To już trzecia płyta kompozytorki, kontrabasistki i wokalistki, dająca dawkę wielu muzycznych wrażeń, uniesień i refleksji. Obok urzekających muzycznymi rozwiązaniami i nastrojowych utworów jest kilka mocniejszych pieśni, o energetycznym unikalnym frazowaniu i imponujących unisonach. Jeśli ktoś oczekiwał jednak technicznej wirtuozerii na kontrabasie, to niech lepiej kupi sobie jakiś album Pattitucciego. Na „Chamber Music Society” (tytuł wzięty od stowarzyszenia, z którym Esperanza jest związana od lat) mamy niełatwy, ale jednak zdyscyplinowany jazz, którego siła tkwi głównie w cudownym i troszkę dziewczęcym głosie liderki. Jest on bardzo naturalny i choć czasem ma się wrażenie, że w wokalnych improwizacjach delikatnie niedostraja (jak np. Katie Melua), jest to jednak specyfika jej intonacji, a poza tym emanuje takim urokiem i ciepłem, że ten śpiew kupujemy w ciemno – tak ma po prostu być. Esperanza nie wykonuje rzeczy łatwych, te melodie nie wpadają w ucho od pierwszego słuchania, ale materiał jest na tyle magnetyzujący, że po przesłuchaniu te nuty tkwią w głowie i nie ma rady – imperatyw kolejnego odsłuchania albumu jest zbyt silny, by mu się opierać.

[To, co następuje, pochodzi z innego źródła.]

(** * Verification of the WSDM'21 DGL hands-on tutorial notebooks

    The notebooks define a handful of PyTorch modules on top of the Deep
    Graph Library (DGL) and a few training and evaluation routines.  This
    development embeds

    - the DGL feature stores and the two message passing primitives the
      notebooks call ([update_all] with [copy_u]/[mean], [apply_edges] with
      [u_dot_v]), as executable functions over rational tensors;
    - the modules [SAGEConv] (stochastic and full-graph), [SAGEConvForBoth]
      and [DotPredictor], in a state-and-exception monad over one graph;
    - the routines [train], [evaluate], [inference] and the link-prediction
      training loop, as programs over an interface of library calls.

    Tensor entries are rationals: rounding of floating point numbers is not
    modelled. *)

From Stdlib Require Import QArith Qabs ZArith List Lia Lqa Bool.
From stdpp Require Import base option list gmap strings.

Local Open Scope nat_scope.

(** ** Exceptions and results *)

(** The exceptions of Python, PyTorch and DGL that the modelled code can
    meet.  None of them is declared by the notebooks. *)
Inductive exn : Type :=
  | DGLError | KeyError | IndexError | RuntimeError | TypeError
  | ValueError | AssertionError | OtherError (code : nat).

Inductive result (A : Type) : Type :=
  | Ok (a : A)
  | Raise (e : exn).
Arguments Ok {A} a.
Arguments Raise {A} e.

Definition rbind {A B} (r : result A) (k : A -> result B) : result B :=
  match r with
  | Ok a => k a
  | Raise e => Raise e
  end.

(** ** Tensors *)

Abbreviation row := (list Q) (only parsing).

(** A two-dimensional tensor: its second dimension and its rows. *)
Record tensor : Type := Tensor { ncols : nat; rows : list row }.

Definition nrows (t : tensor) : nat := length (rows t).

Esperanza gra na kontrabasie z wielkim polotem, akompaniując i tworząc niepowtarzalne harmonie, nad którymi płyną jeszcze bardziej oryginalne wokale i liryczne melodie pozostałych instrumentalistów. Może czasami za dużo tutaj klasycyzujących partii smyczków, ale tak uroczej osobowości, generującej tyle feelingu, której talent, pomimo młodego wieku (artystka ma dopiero 27 lat), należy do wyjątkowych, jesteśmy w stanie to wybaczyć w try miga. Jeśli mamy chwilowo dosyć auto-tune’ów, przesterów i bluesowej triady, proponuję sięgnąć po tę płytę – daje dużo przyjemności i zmusza do myślenia.